С. С. Вы делаете попытку навести мосты и восстановить связь времен и искусств, при том что, по вашим словам, мы живем в эпоху, когда музыка, которая пишется сегодня, перестала быть для нас главной. Существует ли рецепт, как привлекать молодежь к классической музыке? Даже не наше поколение, а хотя бы поколение наших детей?

В. Ю. К ним нужно идти – это единственный способ. Они к нам сами не пойдут.

С. С. То есть поп-культура делает это быстрее, качественнее и продуктивнее.

В. Ю. Она это делает хитрее, потому что достигает их ушей напрямую. Через средства массовой информации, через интернет, через иные средства быстрого распространения музыкальной информации. Любое классическое… вообще я не люблю это слово – классическое, лучше так: любое серьезное искусство требует некоторой активности, своего рода усилия со стороны того, кто это искусство воспринимает. А ставка делается на доступность. Однако обманчивая, я бы сказал, хитовость классических произведений заставляет нас забыть, что большинство из них в пору своего написания отнюдь не являлись хитами. “Кармен” Бизе, “Травиата” Верди и “Севильский цирюльник” Россини – это были три самых громких, скандальных провала в истории музыки. Так же как и “Весна священная”. Случаи, когда композиторы настолько соответствовали своему времени – как это было, скажем, с Моцартом, – что их музыка сразу же признавалась стандартом, а то и высшим достижением эпохи, чрезвычайно редки.

С. С. Признавалась не вся его музыка. Как и не вся музыка Вагнера.

В. Ю. Ну, Вагнер был как раз впереди своей эпохи. А вот Брамс был позади, как и Бах. Шуберт – впереди. По-разному. Стравинский, например, был абсолютно созвучен эпохе. Он был впереди эпохи в тринадцатом году, но очень скоро оказался в самом центре ее, поэтому при жизни стал классиком.

С. С. Так что же нужно делать с молодежью?
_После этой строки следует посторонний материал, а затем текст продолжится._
(* src/internal/configuration/model.go:608-629 validateV2Shared *)
Fixpoint validate_clients (index : nat) (names ids : gset string) (clients : list PersistentClient)
  : list ValidationIssue :=
  match clients with
  | [] => []
  | client :: rest =>
      let field := index_field "shared.clients" index in
      let key := ToLower (PersistentClient_Name client) in
      when ((PersistentClient_Name client =?? "") || bool_decide (key ∈ names))
        (issue (field ".name") "must be non-empty and unique") ++
      when (bool_decide (elems (PersistentClient_IDs client) = []))
        (issue (field ".ids") "must contain at least one identifier") ++
      duplicate_ids (field ".ids") ids (elems (PersistentClient_IDs client)) ++
      when (PersistentClient_UpstreamsCacheSize client <? 0)
        (issue (field ".upstreamsCacheSize") "must not be negative") ++
      validateSchedule (field ".blockedServicesSchedule")
        (PersistentClient_BlockedServicesSchedule client) ++
      validate_clients (S index) ({[key]} ∪ names)
        (list_to_set (ToLower <$> elems (PersistentClient_IDs client)) ∪ ids) rest
  end.

(* src/internal/configuration/model.go:632-632 validateV2Shared *)
Definition rewrite_key (r : Rewrite) : string :=
  ToLower (Rewrite_Domain r) +:+ nul +:+ ToLower (Rewrite_Answer r).

(* src/internal/configuration/model.go:630-637 validateV2Shared *)
Fixpoint validate_rewrites (index : nat) (seen : gset string) (rewrites : list Rewrite)
  : list ValidationIssue :=
  match rewrites with
  | [] => []
  | r :: rest =>
      when ((Rewrite_Domain r =?? "") || (Rewrite_Answer r =?? "") ||
            bool_decide (rewrite_key r ∈ seen))
        (issue (index_field "shared.rewrites" index "")
           "domain and answer must be non-empty and the pair must be unique") ++
      validate_rewrites (S index) ({[rewrite_key r]} ∪ seen) rest
  end.

(* src/internal/configuration/model.go:639-643 validateV2Shared *)
Definition validate_intervals (s : Shared) : list ValidationIssue :=
  let intervals : gmap string Z :=
    {["shared.queryLog.intervalMillis" := QueryLogPolicy_IntervalMillis (Shared_QueryLog s);
      "shared.statistics.intervalMillis" := StatisticsPolicy_IntervalMillis (Shared_Statistics s)]} in
  concat ((λ '(field, value),
    when (negb (value =? 0) && ((value <? 3600000) || (31536000000 <? value)))
      (issue field "must be between one hour and one year in milliseconds")) <$>
    map_range intervals).

(* src/internal/configuration/model.go:555-651 validateV2Shared *)
Definition validateV2Shared (s : Shared) : list ValidationIssue :=
  validate_dns (Shared_DNS s) ++
  validate_clients 0 ∅ ∅ (elems (Shared_Clients s)) ++
  validate_rewrites 0 ∅ (elems (Shared_Rewrites s)) ++
  validateSchedule "shared.services.blockedSchedule" (Services_BlockedSchedule (Shared_Services s)) ++
  validate_intervals s ++
  when (QueryLogPolicy_Enabled (Shared_QueryLog s) &&
        (QueryLogPolicy_IntervalMillis (Shared_QueryLog s) =? 0))
    (issue "shared.queryLog.intervalMillis" "must be set when query logging is enabled") ++
  when (StatisticsPolicy_Enabled (Shared_Statistics s) &&
        (StatisticsPolicy_IntervalMillis (Shared_Statistics s) =? 0))
    (issue "shared.statistics.intervalMillis" "must be set when statistics are enabled").

(* src/internal/configuration/model.go:736-751 validDHCPHostname *)
Definition validDHCPHostname (value : string) : bool :=
  if (len value =? 0) || (253 <? len value) then false
  else forallb (λ label,
    negb ((len label =? 0) || (63 <? len label) ||
          (first_byte label =?? Some "-"%char) || (last_byte label =?? Some "-"%char)) &&
    string_forall is_ident_byte label) (Split value ".").

(* src/internal/configuration/model.go:679-699 validateDHCP *)
Definition validate_dhcp_range (prefix : string) (v4 : DHCPIPv4) : list ValidationIssue :=
  let mask := from_option mask_Size (0, 0) (ParseIP_To4 (DHCPIPv4_SubnetMask v4)) in
  match ParseAddr (DHCPIPv4_Gateway v4), ParseAddr (DHCPIPv4_RangeStart v4),
        ParseAddr (DHCPIPv4_RangeEnd v4) with
  | Some gateway, Some start, Some stop =>
      if negb (Is4 gateway) || negb (Is4 start) || negb (Is4 stop) || negb (mask.2 =? 32)
      then [issue (prefix +:+ ".ipv4")
              "gateway, contiguous subnet mask, range start, and range end must be valid IPv4 values"]
      else
        let subnet := Masked (mkPrefix gateway mask.1) in
        when (negb (Contains subnet start) || negb (Contains subnet stop))
          (issue (prefix +:+ ".ipv4") "range start and end must be within the gateway subnet") ++
        when (Addr_Less stop start)
          (issue (prefix +:+ ".ipv4.rangeEnd") "must not be before range start")
  | _, _, _ =>
      [issue (prefix +:+ ".ipv4")
         "gateway, contiguous subnet mask, range start, and range end must be valid IPv4 values"]
  end.

(* src/internal/configuration/model.go:709-732 validateDHCP *)
Fixpoint validate_leases (prefix : string) (index : nat) (seenMACs seenIPs : gset string)
  (leases : list DHCPStaticLease) : list ValidationIssue :=
  match leases with
  | [] => []
  | lease :: rest =>
      let mac := ParseMAC (TrimSpace (DHCPStaticLease_MAC lease)) in
      let ip := ParseAddr (TrimSpace (DHCPStaticLease_IP lease)) in
      let hostnameValid := validDHCPHostname (TrimSpace (DHCPStaticLease_Hostname lease)) in
      when (bool_decide (mac = None))
        (issue (index_field (prefix +:+ ".staticLeases") index ".mac")
           "must be a valid six-byte MAC address") ++
      when (bool_decide (ip = None))
        (issue (index_field (prefix +:+ ".staticLeases") index ".ip") "must be a valid IP address") ++
      when (negb hostnameValid)
        (issue (index_field (prefix +:+ ".staticLeases") index ".hostname")
           "must contain valid hostname labels") ++
      match mac, ip, hostnameValid with
      | Some mac, Some ip, true =>
          let macKey := MAC_String mac in
          let ipKey := Addr_String ip in
          when (bool_decide (macKey ∈ seenMACs) || bool_decide (ipKey ∈ seenIPs))
            (issue (index_field (prefix +:+ ".staticLeases") index "")
               "MAC and IP must be unique within the node") ++
          validate_leases prefix (S index) ({[macKey]} ∪ seenMACs) ({[ipKey]} ∪ seenIPs) rest
      | _, _, _ => validate_leases prefix (S index) seenMACs seenIPs rest
      end
  end.

Definition ipv4_configured (config : DHCPConfig) : bool :=
  let v4 := DHCPConfig_IPv4 config in
  DHCPConfig_Enabled config || negb (DHCPIPv4_Gateway v4 =?? "") ||
  negb (DHCPIPv4_SubnetMask v4 =?? "") || negb (DHCPIPv4_RangeStart v4 =?? "") ||
  negb (DHCPIPv4_RangeEnd v4 =?? "").

(* src/internal/configuration/model.go:669-734 validateDHCP *)
Definition validateDHCP (prefix : string) (config : DHCPConfig) : list ValidationIssue :=
  (if DHCPConfig_Enabled config then
     when (TrimSpace (DHCPConfig_InterfaceName config) =?? "")
       (issue (prefix +:+ ".interfaceName") "is required when DHCP is enabled") ++
     when (DHCPIPv4_LeaseDuration (DHCPConfig_IPv4 config) <=? 0)
       (issue (prefix +:+ ".ipv4.leaseDurationSeconds") "must be positive when DHCP is enabled")
   else []) ++
  (if ipv4_configured config then validate_dhcp_range prefix (DHCPConfig_IPv4 config) else []) ++
  (if negb (DHCPIPv6_RangeStart (DHCPConfig_IPv6 config) =?? "") then
     when (negb (is_family Is6 (DHCPIPv6_RangeStart (DHCPConfig_IPv6 config))))
       (issue (prefix +:+ ".ipv6.rangeStart") "must be an IPv6 address") ++
     when (DHCPIPv6_LeaseDuration (DHCPConfig_IPv6 config) <=? 0)
       (issue (prefix +:+ ".ipv6.leaseDurationSeconds")
          "must be positive when an IPv6 range is configured")
   else []) ++
  validate_leases prefix 0 ∅ ∅ (elems (DHCPConfig_StaticLeases config)).

(* src/internal/configuration/model.go:760-774 ValidateNodeSpecific *)
Definition ValidateNodeSpecific (fieldPrefix : string) (listener : NodeSpecific)
  : list ValidationIssue :=
  when ((NodeSpecific_DNSPort listener <? 1) || (65535 <? NodeSpecific_DNSPort listener))
    (issue (fieldPrefix +:+ ".dnsPort") "must be between 1 and 65535") ++
  when (bool_decide (elems (NodeSpecific_BindHosts listener) = []))
    (issue (fieldPrefix +:+ ".bindHosts") "must include at least one address") ++
  concat (imap (λ index host, when (negb (validAddress host))
    (issue (index_field (fieldPrefix +:+ ".bindHosts") index "") "must be an IP address"))
    (elems (NodeSpecific_BindHosts listener))).

(* src/internal/configuration/model.go:530-542 ValidateDesired *)
Definition validate_node (overrides : gmap string NodeSpecific) (nodeID : string)
  : list ValidationIssue :=
  match overrides !! nodeID with
  | None => [issue ("nodeOverrides." +:+ nodeID) "is required for every enabled node"]
  | Some override =>
      ValidateNodeSpecific ("nodeOverrides." +:+ nodeID) override ++
      match NodeSpecific_DHCP override with
      | Some config => validateDHCP ("nodeOverrides." +:+ nodeID +:+ ".dhcp") config
      | None => []
      end
  end.

(* src/internal/configuration/model.go:537-541 ValidateDesired *)
Definition dhcp_enabled (overrides : gmap string NodeSpecific) (nodeID : string) : bool :=
  match overrides !! nodeID with
  | Some override => from_option DHCPConfig_Enabled false (NodeSpecific_DHCP override)
  | None => false
  end.

Definition validate_urls (field : string) (urls : slice string) : list ValidationIssue :=
  concat (imap (λ index rawURL, when (negb (validHTTPURL rawURL))
    (issue (index_field field index "") "must be an absolute HTTP or HTTPS URL")) (elems urls)).

(* src/internal/configuration/model.go:505-548 ValidateDesired *)
Definition ValidateDesired (document : DesiredDocument) (nodeIDs : list string)
  : list ValidationIssue :=
  let providedSchemaVersion := DesiredDocument_SchemaVersion document in
  let document := CanonicaliseDesired document in
  let filtering := Shared_Filtering (DesiredDocument_Shared document) in
  let overrides := DesiredDocument_NodeOverrides document in
  when (negb (providedSchemaVersion =? SchemaVersion)) (issue "schemaVersion" "must be 2") ++
  when ((Filtering_UpdateInterval filtering <? 0) || (8760 <? Filtering_UpdateInterval filtering))
    (issue "shared.filtering.updateIntervalHours" "must be between 0 and 8760") ++
  when (IsLegacyConverted (DesiredDocument_Unsupported document))
    (issue "unsupported" "legacy schema-1 records must be imported and published as a fresh schema-2 revision before deployment") ++
  validate_urls "shared.filtering.filterUrls" (Filtering_FilterURLs filtering) ++
  validate_urls "shared.filtering.whitelistUrls" (Filtering_WhitelistURLs filtering) ++
  validateV2Shared (DesiredDocument_Shared document) ++
  concat (validate_node overrides <$> nodeIDs) ++
  when (1 <? Z.of_nat (length (List.filter (dhcp_enabled overrides) nodeIDs)))
    (issue "nodeOverrides" "DHCP may be enabled on at most one node").
End validate.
В. Ю. Нужно идти к ним, нужно менять всю систему распространения серьезного искусства, музыкального искусства, менять систему академических концертов. Не отменять, а трансформировать. Нынешняя устоявшаяся за последние сто лет форма концертов в двух отделениях, которая по нашей рутинной системе идеально вписывается в увертюру – концерт – симфонию, – это то зло, с которого и начинается непонимание между людьми, профессионально занимающимися музыкой, и теми, кому они пытаются свое творчество адресовать. Концерты должны быть, с моей точки зрения, более разнообразными, более неожиданными.

С. С. По форме.

В. Ю. И по форме, и по составу. Исполнитель должен утратить в глазах публики этот лик – то ли святого, то ли демона. Недосягаемого гения, который где-то там на сцене в черном фраке и белой бабочке творит высокое. Публика должна прежде всего почувствовать себя причастной к тому, что происходит. Хорошие концертные залы сами этому способствуют, плохие залы отталкивают публику. Есть залы, сидя в которых, чувствуешь абсолютное отторжение от того, что происходит на сцене; как бы там ни изгалялись, остается впечатление, будто смотришь телевизор. Хочется переключить на другой канал.

С. С. В ваших словах прозвучала фактически цитата из моего следующего вопроса. Вопрос банальный, простой, но каждый может на него по-своему ответить. Как по-вашему, гений и злодейство – вещи совместимые?

В. Ю. Вполне.

С. С. То есть человек, изначально не очень хороший, может быть великим музыкантом?

В. Ю. Так очень часто и бывало. Гений в понимании эстетики и этики XVIII века – это человек не совсем нормальный, человек одержимый…

С. С. И не очень связанный с божественным.

В. Ю. Уж точно не связанный с божественным. Культ гения идет из культуры XIX века, а мне гораздо ближе культ ремесленника. Каковым себя считал, например, Бах. Каковыми себя считали Петр Ильич Чайковский, Игорь Федорович Стравинский и Джордж Баланчин, он же Георгий Баланчивадзе. Это для меня гораздо более здоровый взгляд на вещи, взгляд, который не отторгает людей, не связанных впрямую с музыкальным искусством, а вовлекает их. Потому что ты ремесленник в своем деле, а я ремесленник в своем деле. Я владею этим ремеслом, ты – этим. И мы друг друга уважаем. Как в вагнеровских “Нюрнбергских мейстерзингерах” все друг друга называли “мастер”. Не господа, не товарищи, а мастера. Каждый мастер своего дела.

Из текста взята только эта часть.